C’est pourquoi on enquêtera, on analysera, et la cause de l’accident sera identifiée. Des sanctions seront prises, peut-être contre le chauffeur, sûrement contre le patron. Pourtant le vrai coupable continuera sa route, sans embûche ni procès, protégé par nos propres références. Car c’est bien l’efficacité qui a fait ça. Celle qui voulait tout optimiser, celle qui ne pensait que rendement, que performances. Celle qui réduit les coûts inutiles, celle pour qui une dépense de sécurité n’a pas plus de sens qu’un verrou dans la cour du voisin, qu’un trois piastres à l’Itinéraire.

Alors sommes-nous collectivement, comme d’aucuns l’ont prétendu, responsables de l’accident de Lac Mégantic? Je ne crois pas. Mais nous louons le même Dieu que le coupable, cette efficacité performante qui apporte tant de satisfactions, tant de confort, et qui protège si parfaitement notre petite tribu, quitte à laisser du monde au bord d’autres routes, du monde au bord d’autres voies.

Occupy Port-au-Prince

Janvier 2010, Patrick Lagacé est à Port-au-Prince. Pour La Presse, il tente de rapporter l’indicible, de décrire le chaos, d’émouvoir, si possible, nos âmes gavées à crédit. Dans une de ses chroniques, celle du 27, il parle « des chocs qui vont de soi », comme l’histoire de cette mère qui lui demande s’il va laisser mourir sa fille de deux ans, prise de vomissements et de diarrhée… Un peu plus loin, il nous parle de son étonnement de voir ce petit salon de beauté ré-ouvrir, dans les ruines, et cette Esther appliquer du vernis sur les ongles de la jolie du coin.
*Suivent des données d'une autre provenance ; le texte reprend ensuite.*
Record owned (m : Manager) : Prop := {
  ow_sessions : forall k sid, m_sessions m !! k = Some sid ->
    exists cid c, m_calls m !! cid = Some c /\ mentions c sid /\ c_key c = k;
  ow_calls : forall cid c sid, m_calls m !! cid = Some c -> mentions c sid -> generation_of m sid = Some (c_generation c);
  ow_key : forall i j c d sid, m_calls m !! i = Some c -> m_calls m !! j = Some d -> mentions c sid -> mentions d sid -> c_key c = c_key d;
  ow_held : forall sid s, m_all m !! sid = Some s -> se_closed s = true \/ se_ended s = true \/ held m sid;
  ow_ended : forall sid s, m_all m !! sid = Some s -> se_closed s = true -> se_ended s = true;
  ow_shut : m_closed m = true -> m_sessions m = ∅;
  ow_dialed : forall cid c sid, m_calls m !! cid = Some c -> c_phase c = Dialed sid ->
    (forall k, m_sessions m !! k <> Some sid) /\ (forall j d, m_calls m !! j = Some d -> mentions d sid -> j = cid)
}.

(** Sessions leave the map, to be closed or because they ended. *)
Lemma owned_drops m m' :
  owned m -> m_all m' = m_all m -> m_calls m' = m_calls m -> m_doomed m ⊆ m_doomed m' ->
  (forall k sid, m_sessions m' !! k = Some sid -> m_sessions m !! k = Some sid) ->
  (forall k sid, m_sessions m !! k = Some sid -> m_sessions m' !! k = Some sid \/ sid ∈ m_doomed m' \/ isClosed m sid = true) ->
  (m_closed m' = true -> m_sessions m' = ∅) -> owned m'.
Proof.
  intros [Hs Hc Hk Hh He Hz Hf] E1 E2 Hd Hsub Hdrop Hshut. split; unfold generation_of; rewrite ?E1, ?E2; try done.
  - intros k sid Hx. apply Hs. by apply Hsub.
  - intros sid s Hx. destruct (Hh sid s Hx) as [?|[?|[Hin|[[k Hin]|Hin]]]]; [by left|by right; left| | |].
    + right. right. left. by apply Hd.
    + destruct (Hdrop k sid Hin) as [?|[?|Hcl]]; [right; right; right; left; by exists k|right; right; by left|].
      right. left. unfold isClosed in Hcl. by rewrite Hx in Hcl.
    + right. right. right. right. unfold held. by rewrite E2.
  - intros cid c sid Hx Hp. destruct (Hf cid c sid Hx Hp) as [Hf1 Hf2]. split; [|done]. intros k Hin. by apply (Hf1 k), Hsub.
Qed.
(* ===== verification/Mux.v ===== *)
(** The messages of a connection shared between processes:
    core/ssh/mux_protocol.go, the framing and the encodings of OpenSSH's
    PROTOCOL.mux.  A reader is the bytes that are still to come. *)
From S2P Require Export Wire.
#[local] Open Scope Z_scope.

Definition MuxProtoVersion : Z := 4.
Definition MaxMuxPacketLength : Z := 256 * 1024.
Definition MaxMuxStringLength : Z := 64 * 1024.

Inductive mux_error :=
  | EUnexpectedEOF | EEOF | EShort (n : Z) | ETooLong (n : Z) | EStringTooLong (n : Z) | ETrailing (n : Z) | EPayload.

(** * Packets *)

(** [io.ReadFull]: exactly [n] bytes. *)
Definition ReadFull (n : Z) (r : string) : result mux_error (string * string) :=
  if len r <? n then Err (if str_eq r "" then EEOF else EUnexpectedEOF)
  else Ok (take_bytes (Z.to_nat n) r, drop_bytes (Z.to_nat n) r).

Definition ReadMuxPacket (r : string) : result mux_error (Z * string * string) :=
  try (header, r) := ReadFull 8 r;;
  let pktLen := unbe (take_bytes 4 header) in
  reject pktLen <? 4 with EShort pktLen;;
  reject MaxMuxPacketLength <? pktLen with ETooLong pktLen;;
  let packetType := unbe (drop_bytes 4 header) in
  let payloadLen := pktLen - 4 in
  if payloadLen =? 0 then Ok (packetType, EmptyString, r)
  else match ReadFull payloadLen r with
       | Err _ => Err EPayload
       | Ok (payload, r) => Ok (packetType, payload, r)
       end.

(** The bytes of its one [Write]. *)
Definition WriteMuxPacket (packetType : Z) (payload : string) : result mux_error string :=
  let totalLen := 4 + len payload in
  reject MaxMuxPacketLength <? totalLen with ETooLong totalLen;;
  Ok (be 4 totalLen +:+ be 4 packetType +:+ payload).
Lemma thread_tidy w ts t u p w' q sp : ts !! t = Some p -> ts !! u = None -> moves w p w' q sp -> tidy w ts -> tidy w' (started u sp (at_ t q ts)).
Proof.
  intros Ht Hu Hm [Im Io Iow Ial Itr Igu [Ili1 Ili2] Ifo Ihe].
  destruct (moves_conns _ _ _ _ _ Hm) as (Hsub & Hcs & Hxor).
  pose proof (fun x => moved_lookup ts t u p q sp x) as Hl.
  assert (forall t' r c, started u sp (at_ t q ts) !! t' = Some r -> c ∈ conns r -> (c ∈ each conns q \/ c ∈ each conns sp) \/ (t' <> t /\ ts !! t' = Some r)) as Hnew.
  { intros t' r c Hr Hc. destruct (Hl t' r Ht Hu Hr) as [[_ ->]|[[_ ->]|(? & _ & ?)]]; auto. }
  assert (forall t' r c, t' <> t -> ts !! t' = Some r -> c ∈ conns r -> c ∉ conns p) as Hoth.
  { intros t' r c Hne Hr Hc Hp. by apply Hne, (Ial t' t r p c). }
  assert (forall key l, w_forwards w' !! key = Some l -> w_forwards w !! key = Some l \/ (closed (w_flags w) = false /\ w_phase w' = w_phase w /\ l ∈ w_issued w)) as Hfw.
  { intros key l Hk. destruct (moves_forwards _ _ _ _ _ _ _ Hm Hk) as [?|(? & ? & c & ->)]; [by left|right]. split_and!; try done.
    apply (Ili2 t (FPublish c key l)); [done|]. by apply list_elem_of_singleton. }
  assert (closed (w_flags w) = false -> w_phase w' = w_phase w -> early (w_phase w') = true) as Hea.
  { intros Hc Hp. rewrite Hp. destruct (early (w_phase w)); [done|]. by rewrite Im in Hc. }
  constructor.
  - by apply (moves_phase_early _ _ _ _ _ Hm).
  - intros x Hx. destruct (moves_open _ _ _ _ _ _ Hm Hx) as [?|[_ ?]]; [|done]. by apply Hsub, Io.
  - intros t' r c Hr Hc. destruct (Hnew _ _ _ Hr Hc) as [Hx|[_ Hx]]; [|by eapply Hsub, Iow].
    destruct (Hcs c Hx) as [?|[_ ?]]; [|done]. by eapply Hsub, Iow.
  - intros t1 t2 r1 r2 c H1 H2 C1 C2.
    assert (forall t' r, t' <> t -> ts !! t' = Some r -> c ∈ conns r -> c ∈ each conns q \/ c ∈ each conns sp -> False) as Hno.
    { intros t' r Hne Hr Hc Hx. destruct (Hcs c Hx) as [Hp|[Hp _]]; [by apply (Hoth _ _ _ Hne Hr Hc)|]. by eapply Hp, Iow. }
    assert (c ∈ each conns q -> c ∈ each conns sp -> False) as Hboth.
    { intros Hq Hsp. rewrite Hxor in Hq by (intros E; rewrite E in Hsp; by apply elem_of_nil in Hsp). by apply elem_of_nil in Hq. }
    destruct (Hl _ _ Ht Hu H1) as [[E1 Q1]|[[E1 Q1]|(N1 & _ & X1)]], (Hl _ _ Ht Hu H2) as [[E2 Q2]|[[E2 Q2]|(N2 & _ & X2)]];
      try congruence; try exact (Ial t1 t2 r1 r2 c X1 X2 C1 C2); rewrite ?Q1, ?Q2 in *; simpl in *; exfalso;
      first [by apply Hboth|by eapply (Hno t2 r2); eauto|by eapply (Hno t1 r1); eauto].
  - intros t' r c Hr Hc. destruct (Hl _ _ Ht Hu Hr) as [[_ ->]|[[_ ->]|(Hne & _ & Hx)]].
    + apply (moves_tracked _ _ _ _ _ _ Hm); [by intros; eapply Itr|by left].
    + apply (moves_tracked _ _ _ _ _ _ Hm); [by intros; eapply Itr|by right].
    + apply (moves_live _ _ _ _ _ _ Hm); [|by eapply Itr]. apply (Hoth t' r c Hne Hx). by apply tracked_conns.
  - assert (forall t' r c, ts !! t' = Some r -> c ∈ guarded r -> c ∈ w_open w' -> will_close_stream (w_phase w') c) as Hold.
    { intros t' r c Hr Hc Ho. pose proof (guarded_tracked _ _ Hc) as Hct. pose proof (tracked_conns _ _ Hct) as Hcc.
      apply (moves_keeps _ _ _ _ _ _ Hm); [by eapply Itr|by intros; eapply Igu|done|by eapply Iow]. }
    intros t' r c Hr Hc Ho. assert ((c ∈ each guarded q \/ c ∈ each guarded sp) \/ ts !! t' = Some r) as Hx.
    { destruct (Hl _ _ Ht Hu Hr) as [[_ ->]|[[_ ->]|(_ & _ & ?)]]; auto. }
    destruct Hx as [Hx|Hx]; [|by eapply Hold].
    destruct (moves_guarded _ _ _ _ _ _ Hm Hx Ho) as [?|[Hc1 Hc2]]; [by eapply Hold|]. specialize (Hea Hc1 Hc2). by destruct (w_phase w').
  - split.
    + intros key l Hk. destruct (Hfw _ _ Hk) as [?|(_ & _ & ?)]; [|by apply Hsub]. by eapply Hsub, Ili1.
    + intros t' r l Hr Hc. destruct (Hl _ _ Ht Hu Hr) as [[_ ->]|[[_ ->]|(_ & _ & Hx)]]; [| |by eapply Hsub, Ili2];
        apply (moves_listeners _ _ _ _ _ _ Hm); auto; intros; by eapply Ili2.
  - intros key l Hk Ho. destruct (Hfw _ _ Hk) as [Hk0|(Hc & Hp & _)].
    + apply (moves_keeps_forward _ _ _ _ _ _ _ Hm Hk0); [by apply Ifo|done|by eapply Ili1|done].
    + specialize (Hea Hc Hp). by destruct (w_phase w').
  - intros x Hx. pose proof (fun r => moved_new ts t u p q sp r Ht Hu) as Hmn.
    assert (x ∈ holds p \/ x ∉ w_open w -> exists t' r, started u sp (at_ t q ts) !! t' = Some r /\ x ∈ holds r) as Hh.
    { intros Hp. destruct (moves_held _ _ _ _ _ _ Hm Hx Hp) as [Hq|Hq]; [exists t; destruct q as [r|]|exists u; destruct sp as [r|]];
        try (by apply elem_of_nil in Hq); exists r; (split; [by apply Hmn|done]). }
    destruct (decide (x ∈ w_open w)) as [Ho|Ho]; [|by apply Hh; right]. destruct (Ihe x Ho) as (t0 & r & Hr & Hxr).
    destruct (decide (t0 = t)) as [->|Hne]; [apply Hh; left; congruence|]. exists t0, r. split; [|done]. by apply moved_stays with p.
Qed.
Lemma runs_take n b v r : 0 <= n -> runs (step (take n)) b v r <-> len v = n /\ b = v +:+ r.
Proof.
  intros Hn. unfold runs, step, take. simpl. destruct (Z.ltb_spec n 0); [lia|]. simpl. split.
  - destruct (Z.ltb_spec (len b) n); intros E; apply Ok_inj, pair_eq in E as [<- E]; [done|]. injection E as <-. unfold len in *.
    rewrite take_bytes_length by lia. rewrite take_drop by lia. split; [lia|done].
  - intros [<- ->]. rewrite len_app. destruct (Z.ltb_spec (len v + len r) (len v)); [pose proof (len_pos r); lia|].
    unfold len. by rewrite Nat2Z.id, take_bytes_app, drop_bytes_app.
Qed.
Definition word (n : nat) (v : Z) : Prop := 0 <= v < 256 ^ Z.of_nat n.
Lemma runs_uint (n : nat) b v r : runs (step (uint (Z.of_nat n))) b v r <-> word n v /\ b = be n v +:+ r.
Proof.
  assert (H : runs (step (uint (Z.of_nat n))) b v r <-> exists s, runs (step (take (Z.of_nat n))) b s r /\ unbe s = v).
  { unfold runs, step, uint. destruct (take _ _) as [s d]. split.
    - intros E. apply Ok_inj, pair_eq in E as [<- ->]. by exists s.
    - intros (s' & E & <-). by apply Ok_inj, pair_eq in E as [<- ->]. }
  rewrite H. setoid_rewrite runs_take; [|lia]. unfold word. split.
  - intros (s & [Hl ->] & <-). assert (Hn : String.length s = n) by (unfold len in Hl; lia). pose proof (unbe_range s) as Hr. rewrite Hn in Hr.
    split; [done|]. by rewrite be_unbe_n.
  - intros [Hv ->]. exists (be n v). split; [split; [unfold len; by rewrite be_length|done]|]. by apply unbe_be_small.
Qed.
Lemma runs_array (n : nat) b v r : (0 < n)%nat -> runs (step (take_array n)) b v r <-> String.length v = n /\ b = v +:+ r.
Proof.
  intros Hn. assert (H : runs (step (take_array n)) b v r <-> runs (step (take (Z.of_nat n))) b v r).
  { unfold runs, step, take_array. destruct (take (Z.of_nat n) (mkDecoder b false)) as [s d] eqn:E. split; intros Hx; apply Ok_inj, pair_eq in Hx as [Hx ->].
    - destruct (str_eq s "") eqn:Es; [|by subst]. apply str_eq_spec in Es as ->.
      assert (Hr : runs (step (take (Z.of_nat n))) b "" r) by (unfold runs, step; by rewrite E). apply runs_take in Hr as [Hl _]; [|lia].
      unfold len in Hl. simpl in Hl. lia.
    - subst s. assert (Hr : runs (step (take (Z.of_nat n))) b v r) by (unfold runs, step; by rewrite E). apply runs_take in Hr as [Hl _]; [|lia].
      rewrite (proj2 (str_eq_false v "")); [done|]. intros ->. unfold len in Hl. simpl in Hl. lia. }
  rewrite H, runs_take by lia. unfold len. split; intros [? ?]; (split; [lia|done]).
Qed.
Lemma runs_id b s r : runs (step id) b s r <-> len s <= MaxIDBytes /\ b = lp s +:+ r.
Proof.
  assert (H : runs (step id) b s r <-> exists n b', runs (step (uint (Z.of_nat 2))) b n b' /\ n <= MaxIDBytes /\ runs (step (take n)) b' s r).
  { unfold runs, step, id, u16. change (Z.of_nat 2) with 2. destruct (uint 2 (mkDecoder b false)) as [n d] eqn:E. split.
    - destruct (Z.ltb_spec MaxIDBytes n); intros Hx; apply Ok_inj in Hx; [done|]. exists n, (d_b d). destruct d as [b' e]. simpl in *.
      destruct e; [|by rewrite <- Hx]. unfold take in Hx. simpl in Hx. apply pair_eq in Hx as [_ [=]].
    - intros (n' & b' & H1 & H2 & H3). apply Ok_inj, pair_eq in H1 as [-> ->]. destruct (Z.ltb_spec MaxIDBytes n'); [lia|done]. }
  rewrite H. setoid_rewrite runs_uint. unfold lp, word, MaxIDBytes. split.
  - intros (n & b' & [Hn ->] & Hle & Ht). apply runs_take in Ht as [Hl ->]; [|lia]. subst n. split; [done|]. by rewrite <- app_assoc_str.
  - intros [Hl ->]. exists (len s), (s +:+ r). pose proof (len_pos s). split_and!; [simpl; lia|simpl; unfold MaxIDBytes in Hl; lia|by rewrite <- app_assoc_str|done|]. by apply runs_take.
Qed.
Lemma run_ends {A} (p : P A) b a : Ends p -> run p b = Ok a <-> runs p b a "".
Proof.
  intros He. unfold run, runs. rewrite result_bind_ok. split.
  - intros ([x d] & H & E). apply Ok_inj in E as ->. by rewrite (He _ _ _ H) in H.
  - intros H. by exists (a, mkDecoder "" false).
Qed.

(** [unread] turns a program that ran into the bytes that it read; [reread] runs
    one on them. *)
Ltac runs_step H :=
  match type of H with
  | runs (step u8) _ _ _ => apply (runs_uint 1) in H
  | runs (step u16) _ _ _ => apply (runs_uint 2) in H
  | runs (step u32) _ _ _ => apply (runs_uint 4) in H
  | runs (step u64) _ _ _ => apply (runs_uint 8) in H
  | runs (step id) _ _ _ => apply runs_id in H
  | runs (step (take_array _)) _ _ _ => apply runs_array in H; [|lia]
  | runs checked _ _ _ => apply runs_checked in H
  | runs done_reading _ _ _ => apply runs_done in H
  | runs (validated _) _ _ _ => apply runs_validated in H
  | runs remaining _ _ _ => apply runs_remaining in H
  | runs (ret _) _ _ _ => apply runs_ret in H
  | runs (return_if _ _) _ _ _ => apply runs_return_if in H
  end.
Ltac unread :=
  repeat match goal with
  | H : runs (bind _ _) _ _ _ |- _ => apply runs_bind in H as (? & ? & ? & H); [|intros ?; apply _]
  | H : runs _ _ _ _ |- _ => runs_step H
  end.
Ltac reread_step :=
  match goal with
  | |- runs (step u8) _ _ _ => apply (runs_uint 1)
  | |- runs (step u16) _ _ _ => apply (runs_uint 2)
  | |- runs (step u32) _ _ _ => apply (runs_uint 4)
  | |- runs (step u64) _ _ _ => apply (runs_uint 8)
  | |- runs (step id) _ _ _ => apply runs_id
  | |- runs (step (take_array _)) _ _ _ => apply runs_array; [lia|]
  | |- runs checked _ _ _ => apply runs_checked
  | |- runs done_reading _ _ _ => apply runs_done
  | |- runs (validated _) _ _ _ => apply runs_validated
  | |- runs remaining _ _ _ => apply runs_remaining
  | |- runs (ret _) _ _ _ => apply runs_ret
  | |- runs (return_if _ _) _ _ _ => apply runs_return_if
  end.
Ltac reread :=
  rewrite <- ?app_assoc_str; apply runs_bind; [intros ?; apply _|]; first [exists tt | eexists]; eexists; split; [reread_step|].

(** * Containers *)
Lemma drop_drop i j : forall s, drop_bytes i (drop_bytes j s) = drop_bytes (j + i) s.
Proof. induction j as [|j IH]; intros s; [done|]. destruct s as [|c s]; [by destruct i|]. simpl. apply IH. Qed.

Lemma slice_cut i j b : (i <= j)%nat -> (j <= String.length b)%nat ->
  drop_bytes i b = slice i j b +:+ drop_bytes j b /\ String.length (slice i j b) = (j - i)%nat.
Proof.
  intros Hij Hj. unfold slice.
  assert (Hd : String.length (drop_bytes i b) = (String.length b - i)%nat).
  { pose proof (take_drop i b ltac:(lia)) as E. apply (f_equal String.length) in E. rewrite length_app_str, take_bytes_length in E by lia. lia. }
  split; [|apply take_bytes_length; lia]. rewrite <- (take_drop (j - i) (drop_bytes i b)) at 1 by lia. rewrite drop_drop.
  by replace (i + (j - i))%nat with j by lia.
Qed.

Lemma prefix_parts b : (16 <= String.length b)%nat ->
  b = take_bytes 8 b +:+ slice 8 10 b +:+ slice 10 12 b +:+ slice 12 16 b +:+ drop_bytes 16 b /\
  String.length (take_bytes 8 b) = 8%nat /\ String.length (slice 8 10 b) = 2%nat /\ String.length (slice 10 12 b) = 2%nat /\
  String.length (slice 12 16 b) = 4%nat.
Proof.
  intros Hb. destruct (slice_cut 8 10 b) as [E1 L1]; [lia|lia|]. destruct (slice_cut 10 12 b) as [E2 L2]; [lia|lia|].
  destruct (slice_cut 12 16 b) as [E3 L3]; [lia|lia|]. rewrite E3 in E2. rewrite E2 in E1. split_and!; try done; [|apply take_bytes_length; lia].
  rewrite <- E1. symmetry. apply take_drop. lia.
Qed.

Lemma container_length magic f n : String.length magic = 8%nat -> len (container magic f n) = 16 + len f.
Proof. intros Hm. unfold container, len. rewrite !length_app_str, !be_length, Hm. lia. Qed.
Lemma fields_container magic f n : String.length magic = 8%nat -> fields_of (container magic f n) = f.
Proof.
  intros Hm. unfold fields_of, container. rewrite !app_assoc_str.
  set (h := (((magic +:+ _) +:+ _) +:+ _)). assert (Hl : String.length h = 16%nat) by (unfold h; rewrite !length_app_str, !be_length, Hm; lia).
  rewrite <- Hl. apply drop_bytes_app.
Qed.

Lemma parts_of (m v h p r : string) : String.length m = 8%nat -> String.length v = 2%nat -> String.length h = 2%nat -> String.length p = 4%nat ->
  let b := m +:+ v +:+ h +:+ p +:+ r in
  take_bytes 8 b = m /\ slice 8 10 b = v /\ slice 10 12 b = h /\ slice 12 16 b = p /\ drop_bytes 16 b = r.
Proof.
  intros Hm Hv Hh Hp b. destruct (prefix_parts b) as (E & L1 & L2 & L3 & L4).
  { unfold b. rewrite !length_app_str. lia. }
  unfold b in E at 1. apply app_inj_length in E as [<- E]; [|lia]. apply app_inj_length in E as [<- E]; [|lia].
  apply app_inj_length in E as [<- E]; [|lia]. by apply app_inj_length in E as [<- <-]; [|lia].
Qed.

Lemma split_spec b magic max h p : String.length magic = 8%nat ->
  split b magic max = Ok (h, p) <->
  len b <= max /\ exists f, 16 + len f < 2 ^ 16 /\ len p < 2 ^ 32 /\ h = container magic f (len p) /\ b = h +:+ p.
Proof.
  intros Hm. unfold split, prefixLen. rewrite !bind_reject_ok, !orb_false_iff, !negb_false_iff, !Z.ltb_ge, !Z.eqb_eq, str_eq_spec. split.
  - intros ([H16 Hmax] & Hmag & Hver & [[Hh Hhb] Hp] & E). apply Ok_inj, pair_eq in E as [<- <-]. split; [done|].
    unfold len in H16. destruct (prefix_parts b) as (Eb & L1 & L2 & L3 & L4); [lia|]. set (n := unbe (slice 10 12 b)) in *.
    pose proof (unbe_range (slice 10 12 b)) as Rn. rewrite L3 in Rn. fold n in Rn. pose proof (unbe_range (slice 12 16 b)) as Rp. rewrite L4 in Rp.
    pose proof (take_drop (Z.to_nat n) b ltac:(unfold len in Hhb; lia)) as Ecut.
    assert (Ln : len (take_bytes (Z.to_nat n) b) = n) by (unfold len in *; rewrite take_bytes_length; lia).
    assert (Lp : len (drop_bytes (Z.to_nat n) b) = len b - n) by (apply (f_equal len) in Ecut; rewrite len_app in Ecut; lia).
    exists (drop_bytes 16 (take_bytes (Z.to_nat n) b)).
    destruct (prefix_parts (take_bytes (Z.to_nat n) b)) as (Et & K1 & K2 & K3 & K4); [unfold len in Ln; lia|].
    set (t := take_bytes (Z.to_nat n) b) in *. set (u := drop_bytes (Z.to_nat n) b) in *.
    rewrite Et in Ecut at 1. rewrite Eb in Ecut at 1. rewrite <- !app_assoc_str in Ecut.
    apply app_inj_length in Ecut as [E1 Ecut]; [|lia]. apply app_inj_length in Ecut as [E2 Ecut]; [|lia].
    apply app_inj_length in Ecut as [E3 Ecut]; [|lia]. apply app_inj_length in Ecut as [E4 Ecut]; [|lia].
    assert (Lf : 16 + len (drop_bytes 16 t) = n).
    { apply (f_equal len) in Et. rewrite !len_app in Et. unfold len in Et at 2 3 4 5. lia. }
    split_and!; [lia|rewrite Lp, <- Hp; apply Rp| |].
    + unfold container, prefixLen. rewrite Lf, Lp, <- Hp. unfold n. rewrite <- Hver, <- Hmag.
      rewrite !be_unbe_n by done. rewrite <- E1, <- E2, <- E3, <- E4. exact Et.
    + symmetry. apply take_drop. unfold len in Hhb. lia.
  - intros (Hmax & f & Hf & Hlp & -> & ->). pose proof (len_pos f). pose proof (len_pos p).
    destruct (parts_of magic (be 2 Version) (be 2 (prefixLen + len f)) (be 4 (len p)) (f +:+ p)) as (E1 & E2 & E3 & E4 & _); try (done || apply be_length).
    assert (Eb : container magic f (len p) +:+ p = magic +:+ be 2 Version +:+ be 2 (prefixLen + len f) +:+ be 4 (len p) +:+ f +:+ p).
    { unfold container. by rewrite <- !app_assoc_str. }
    rewrite Eb in *. rewrite E1, E2, E3, E4, <- Eb. rewrite <- Eb in Hmax. unfold prefixLen in *. rewrite !unbe_be_small by (simpl; unfold Version; lia).
    rewrite len_app, container_length in * by done. split_and!; try lia; try done.
    assert (Ec : Z.to_nat (16 + len f) = String.length (container magic f (len p))).
    { pose proof (container_length magic f (len p) Hm) as Hc. unfold len at 1 in Hc. lia. }
    by rewrite Ec, take_bytes_app, drop_bytes_app.
Qed.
Et il observe, avec raison, que la vie reprend, tout simplement. Mais à l’autre coin de la rue, il comprend mal que le concessionnaire Porsche ré-ouvre, lui-aussi. Il parle alors, indigné et avec raison je crois, d’indécence, de pornographie, tandis qu’un modèle Cayenne prend son virage.

Entre vous et moi, à Port-au-Prince ou à Westmount, c’est vulgaire de toutes façons, une Porsche.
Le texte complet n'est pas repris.